36.

Rising and Vanishing Almost Politely

Hiroshima, Japan, 1945

THE WARS ON TV reminded the Devil of other wars he had seen. Bigger wars. Not long ago, in Europe. He started dreaming about them, more and more.

The Devil had been a busy fellow during the Big One.

The world had needed a good convulsion, and boy, did he deliver.

He was everywhere.

On all sides, he had commanded and followed. He had crouched in the bellies of submarines. He had wooed sweethearts left behind. He had grown Victory gardens. He had watched from the London streets at night as the bombers bombed and made the great city a rubble pile. And he had ridden with Patton, and dreamed with Patton of the great conquerors and ancient times. He had stood with Patton amid ruins he remembered when they were built new. He liked Patton.

Half of the world had been smashed to rubble, and still the war wouldn’t end. It kept rolling and eating, until the only thing left to do was build a weapon as horrible as the war itself.

One final atrocity. Something they would look back on and call monstrous.

Thing was, it was going to be beautiful, too, and damned if he was going to miss it.

HE DID NOT FLY with the bomb across the sea. He did not want to meet the men who dropped it, or know their names.

On the day they dropped the bomb, he was a Japanese man on a Japanese bridge near a Japanese church by a Japanese river when the warplane appeared in the sky.

There had been one air-raid alarm already that morning, and with the all clear sounded, the people of the city were reluctant to race back inside. They were reticent. Many of them looked up at the bomber once, and did not see it anymore, or wish to.

The Devil thought perhaps he might see the device fall, see it leave the belly of the flying machine, but he didn’t, and it took him by surprise like everyone else.

A FLASH like nine Heavens.

He saw a man seated in a doorway disintegrate and fly away in a cloud of ash or vapor. He saw many such, many instant ghosts, and he saw how the light photographed them on walls, on the sides of a passing—now burning—trolley.

This was what the end of the most terrible war looked like. A sunny day left out in the sun until it brightened beyond meaning.

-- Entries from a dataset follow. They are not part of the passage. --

(* ===== verification/Etcd.v ===== *)
(** * The etcd client

    [etcddb/etcddb_client.go]: [EtcdClient] implements the atomic storage over
    an etcd server. All its methods but [PutIfAbsent] make one request of the
    server, which is atomic; [PutIfAbsent] makes several under a distributed
    mutex. *)
From S2P Require Import Prelude Prog AtomicStorage RelyGuarantee.
Import AtomicStorage.

(** ** The server *)

(** The functions of [clientv3] and [concurrency] that the client calls.
    [EtcdGet] and [EtcdRange] answer with the values of the entries found. A
    mutex of [concurrency] keeps entries of its own below its key; they are not
    entries of the model, since the program reads no prefix that has mutexes. *)
Inductive EtcdE : Type -> Type :=
| EtcdGet (key : string) : EtcdE (result (list string))
| EtcdRange (key rangeEnd : string) : EtcdE (result (list string))
| EtcdPut (key value : string) : EtcdE (result unit)
| EtcdDelete (key : string) : EtcdE (result unit)
| EtcdTxn (cmps ops : list (string * string)) : EtcdE (result bool)
| EtcdNewSession : EtcdE (result unit)
| EtcdMutexLock (key : string) : EtcdE (result unit)
| EtcdMutexUnlock (key : string) : EtcdE (result unit).

(** [clientv3.GetPrefixRangeEnd] and the order of keys it is made for: the keys
    from [key] up to the range end are the keys with the prefix. *)
Class EtcdKeys := {
  GetPrefixRangeEnd : string -> string;
  in_range : string -> string -> string -> bool }.

Class EtcdKeysLaws `{!EtcdKeys} : Prop :=
  range_of_prefix key k : in_range key (GetPrefixRangeEnd key) k = String.prefix key k.

(** The entries, and the client that holds the mutex of a key. *)
Record EtcdState := mkEtcdState {
  etcd_kvs : gmap string string;
  etcd_mutex : string -> option nat }.

Definition set_kvs (m : gmap string string) (s : EtcdState) : EtcdState :=
  mkEtcdState m (etcd_mutex s).

Definition set_mutex (key : string) (o : option nat) (s : EtcdState) : EtcdState :=
  mkEtcdState (etcd_kvs s) (fun k => if decide (k = key) then o else etcd_mutex s k).

(** The lease of a client that has crashed ends, and with it the mutexes that it
    holds. *)
Definition release_mutexes (t : nat) (s : EtcdState) : EtcdState :=
  mkEtcdState (etcd_kvs s)
    (fun key => if decide (etcd_mutex s key = Some t) then None else etcd_mutex s key).

(** A comparison of a value fails when the key is absent. *)
Definition txn_succeeds (cmps : list (string * string)) (m : gmap string string) : bool :=
  forallb (fun kv => bool_decide (m !! kv.1 = Some kv.2)) cmps.

Definition txn_apply (ops : list (string * string)) (m : gmap string string)
  : gmap string string :=
  foldl (fun m kv => <[kv.1 := kv.2]> m) m ops.

Section etcd.
Context `{!EtcdKeys}.

Definition range_values (key rangeEnd : string) (m : gmap string string) : list string :=
  snd <$> map_to_list (filter (fun kv => in_range key rangeEnd kv.1 = true) m).

(** What etcd documents of a request of the client [t]: a request is atomic, and
    one that fails may have been applied. A mutex is given to one client at a
    time and released by its holder. *)
Definition etcd_step (t : nat) {X} (e : EtcdE X) (s : EtcdState) : X -> EtcdState -> Prop :=
  match e in EtcdE X return X -> EtcdState -> Prop with
  | EtcdGet key => fun r s' => s' = s /\
      match r with Ok vs => vs = option_list (etcd_kvs s !! key) | Err _ => True end
  | EtcdRange key rangeEnd => fun r s' => s' = s /\
      match r with Ok vs => vs ≡ₚ range_values key rangeEnd (etcd_kvs s) | Err _ => True end
  | EtcdPut key value => fun r s' =>
      s' = set_kvs (<[key:=value]> (etcd_kvs s)) s \/ (is_err r /\ s' = s)
  | EtcdDelete key => fun r s' =>
      s' = set_kvs (delete key (etcd_kvs s)) s \/ (is_err r /\ s' = s)
  | EtcdTxn cmps ops => fun r s' =>
      match r with
      | Ok b => b = txn_succeeds cmps (etcd_kvs s) /\
          s' = if b then set_kvs (txn_apply ops (etcd_kvs s)) s else s
      | Err _ => s' = s \/ (txn_succeeds cmps (etcd_kvs s) = true /\
                            s' = set_kvs (txn_apply ops (etcd_kvs s)) s)
      end
  | EtcdNewSession => fun r s' => s' = s
  | EtcdMutexLock key => fun r s' =>
      (etcd_mutex s key = None /\ s' = set_mutex key (Some t) s) \/ (is_err r /\ s' = s)
  | EtcdMutexUnlock key => fun r s' =>
      (etcd_mutex s key = Some t /\ s' = set_mutex key None s) \/
      (etcd_mutex s key <> Some t /\ s' = s) \/ (is_err r /\ s' = s)
  end.

(** The server does what is documented. *)
Class EtcdServer :=
  etcd_serve : nat -> forall X, EtcdE X -> EtcdState -> X -> EtcdState -> Prop.

Class EtcdServerLaws `{!EtcdServer} : Prop :=
  serve_documented t X (e : EtcdE X) s x s' :
    etcd_serve t X e s x s' -> etcd_step t e s x s'.

(** ** The client *)

(** The loop over [response.Kvs] returns at the first entry. *)
Definition EtcdClient_Get (key : string) : prog EtcdE (result (option string)) :=
  try! kvs := trigger (EtcdGet key) in
  match kvs with
  | [] => Ret (Ok None)
  | value :: _ => Ret (Ok (Some value))
  end.

Definition EtcdClient_GetByKeyPrefix (key : string) : prog EtcdE (result (list string)) :=
  let keyEnd := GetPrefixRangeEnd key in
  try! kvs := trigger (EtcdRange key keyEnd) in
  Ret (Ok kvs).

Definition EtcdClient_Put (key value : string) : prog EtcdE (result unit) :=
  trigger (EtcdPut key value).

Definition EtcdClient_Delete (key : string) : prog EtcdE (result unit) :=
  trigger (EtcdDelete key).

Record EtcdKeyValue := mkEtcdKeyValue {
  EtcdKeyValue_key : string;
  EtcdKeyValue_value : string }.

Definition EtcdClient_Transaction (compare swap : list EtcdKeyValue)
  : prog EtcdE (result bool) :=
  let cmps := (fun cmp => (EtcdKeyValue_key cmp, EtcdKeyValue_value cmp)) <$> compare in
  let ops := (fun op => (EtcdKeyValue_key op, EtcdKeyValue_value op)) <$> swap in
  trigger (EtcdTxn cmps ops).

Definition EtcdClient_CompareAndSwap (key prevValue newValue : string)
  : prog EtcdE (result bool) :=
  EtcdClient_Transaction [mkEtcdKeyValue key prevValue] [mkEtcdKeyValue key newValue].

(** The mutex is released when the function returns after taking it; the answer
    of the deferred [Unlock] is dropped. *)
Definition EtcdClient_PutIfAbsent (key value : string) : prog EtcdE (result bool) :=
  try! _ := trigger EtcdNewSession in
  try! _ := trigger (EtcdMutexLock key) in
  defer (fun _ => trigger (EtcdMutexUnlock key))
   (try! kvs := trigger (EtcdGet key) in
    if negb (bool_decide (length kvs = 0)) then Ret (Ok false)
    else
      try! _ := trigger (EtcdPut key value) in
      Ret (Ok true)).

(** A mutex of the session of the client, for a key. *)
Record EtcdClientMutex := mkEtcdClientMutex { mutex_key : string }.

Definition EtcdClientMutex_Lock (mutex : EtcdClientMutex) : prog EtcdE (result unit) :=
  trigger (EtcdMutexLock (mutex_key mutex)).

Definition EtcdClientMutex_Unlock (mutex : EtcdClientMutex) : prog EtcdE (result unit) :=
  trigger (EtcdMutexUnlock (mutex_key mutex)).

(** It makes no request. *)
Definition EtcdClient_NewMutex (key : string) : result EtcdClientMutex :=
  Ok (mkEtcdClientMutex key).

Definition EtcdClient_object : AtomicStorage EtcdE := {|
  Get := EtcdClient_Get;
  GetByKeyPrefix := EtcdClient_GetByKeyPrefix;
  Put := EtcdClient_Put;
  PutIfAbsent := EtcdClient_PutIfAbsent;
  CompareAndSwap := EtcdClient_CompareAndSwap;
  Delete := EtcdClient_Delete |}.

(** ** One client *)

#[export] Instance EtcdE_contract `{!EtcdServer} : Contract EtcdE EtcdState :=
  fun X e => etcd_serve 0 X e.

Lemma txn_single k p n m :
  txn_succeeds [(k, p)] m = bool_decide (m !! k = Some p) /\ txn_apply [(k, n)] m = <[k:=n]> m.
Proof. split; [apply andb_true_r|done]. Qed.

Lemma option_list_head (o : option string) :
  match option_list o with [] => None | v :: _ => Some v end = o.
Proof. by destruct o. Qed.

Lemma set_kvs_id s : set_kvs (etcd_kvs s) s = s.
Proof. by destruct s. Qed.

(** The answer of a transaction of one comparison and one write. *)
Lemma txn_contract t k p n s r s' :
  etcd_step t (EtcdTxn [(k, p)] [(k, n)]) s r s' ->
  storage_contract (SCompareAndSwap k p n) (etcd_kvs s) r (etcd_kvs s') /\
  s' = set_kvs (etcd_kvs s') s.
Proof.
  cbn [etcd_step]. destruct (txn_single k p n (etcd_kvs s)) as [Hs Ha]. rewrite Hs, Ha.
  destruct r as [b|e]; simpl.
  - intros [-> ->]. case_bool_decide; simpl; [done|]. by rewrite set_kvs_id.
  - intros [->|[Hb ->]]; simpl; [rewrite set_kvs_id; auto|].
    apply bool_decide_eq_true in Hb. auto.
Qed.

Context `{!EtcdKeysLaws, !EtcdServer, !EtcdServerLaws}.

Lemma range_values_prefix key m :
  range_values key (GetPrefixRangeEnd key) m = matching_values key m.
Proof.
  unfold range_values, matching_values. do 2 f_equal. apply map_filter_ext.
  intros k v _. simpl. by rewrite range_of_prefix.
Qed.

Lemma contract_documented {X} (e : EtcdE X) s x s' :
  contract e s x s' -> etcd_step 0 e s x s'.
Proof. apply serve_documented. Qed.

(** [PutIfAbsent] in the absence of other clients. *)
Lemma wp_PutIfAbsent key value s :
  wp (EtcdClient_PutIfAbsent key value) (fun o s' => exists r, o = Returned r /\
    storage_contract (SPutIfAbsent key value) (etcd_kvs s) r (etcd_kvs s')) s.
Proof.
  intros [u|e] s1 ->%contract_documented; [|eexists; split; [done|by left]].
  intros r s2 Hl%contract_documented. destruct r as [u'|e].
  2: { destruct Hl as [[_ ->]|[_ ->]]; eexists; (split; [done|by left]). }
  destruct Hl as [[_ ->]|[[] _]]. unfold defer. apply wp_catch.
  eapply wp_mono with (Q := fun o s' => exists r, o = Returned r /\
    storage_contract (SPutIfAbsent key value) (etcd_kvs s) r (etcd_kvs s')).
  - intros r s3 [-> Hr]%contract_documented. destruct r as [vs|e]; [|eexists; split; [done|by left]].
    subst vs. change (etcd_kvs (set_mutex _ _ s)) with (etcd_kvs s).
    destruct (etcd_kvs s !! key) as [v|] eqn:Hk.
    { eexists. split; [done|]. split; [|done]. by exists v. }
    intros r' s5 Hp%contract_documented. destruct r' as [u''|e]; eexists; (split; [done|]).
    + destruct Hp as [->|[[] _]]. by split.
    + destruct Hp as [->|[_ ->]]; [by right|by left].
  - intros o s3 (r & -> & Hr) r' s4 Hu%contract_documented.
    assert (etcd_kvs s4 = etcd_kvs s3) as Heq
      by by destruct Hu as [[_ ->]|[[_ ->]|[_ ->]]].
    exists r. by rewrite Heq.
Qed.

(** the etcd client implements the atomic storage: each of its methods keeps
    the contract of the interface over the entries of the server, when no other
    client interferes. *)
Lemma EtcdClient_implements_AtomicStorage :
  StorageSpec EtcdClient_object etcd_kvs (fun _ _ => True).
Proof.
  intros X e s. destruct e as [k|p|k v|k v|k p n|k].
  - intros r s' [-> Hr]%contract_documented. destruct r as [vs|e]; simpl.
    + rewrite Hr. destruct (etcd_kvs s !! k) eqn:Hk; eexists; (split; [done|]); by repeat split.
    + eexists. by repeat split.
  - intros r s' [-> Hr]%contract_documented. destruct r as [vs|e]; simpl; eexists; (split; [done|]); [|by repeat split].
    split; [|done]. split; [done|]. by rewrite range_values_prefix in Hr.
  - intros r s' Hr%contract_documented. eexists. split; [done|]. split; [|done].
    destruct r as [u|e], Hr as [->|[He ->]]; [done|done|by right|by left].
  - eapply wp_mono; [apply wp_PutIfAbsent|]. intros o s' (r & -> & Hr). eauto.
  - intros r s' Hr%contract_documented. apply (txn_contract 0 k p n) in Hr as [Hr _]. by exists r.
  - intros r s' Hr%contract_documented. eexists. split; [done|]. split; [|done].
    destruct r as [u|e], Hr as [->|[He ->]]; [done|done|by right|by left].
Qed.
End etcd.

People were the worst of gods and the worst of animals combined.

Perhaps this kind of violence was the only message they would ever really understand. Something so terrible they would never want to see it happen again. Maybe they would be less warlike now, because they had finally become frightened of themselves.

It would be so human of them, wouldn’t it? To be thrust into goodness by something vast and evil.

Did he feel guilt? A little. Mostly he just hoped it would work, that this would be the turning point the world needed. He burned with it, black-eyed and howling, urging it on: the mighty flash, the shock wave, the firestorm, and the burning river.

Half of the city stopped and was gone. A great crowd of the dead, rising and vanishing almost politely.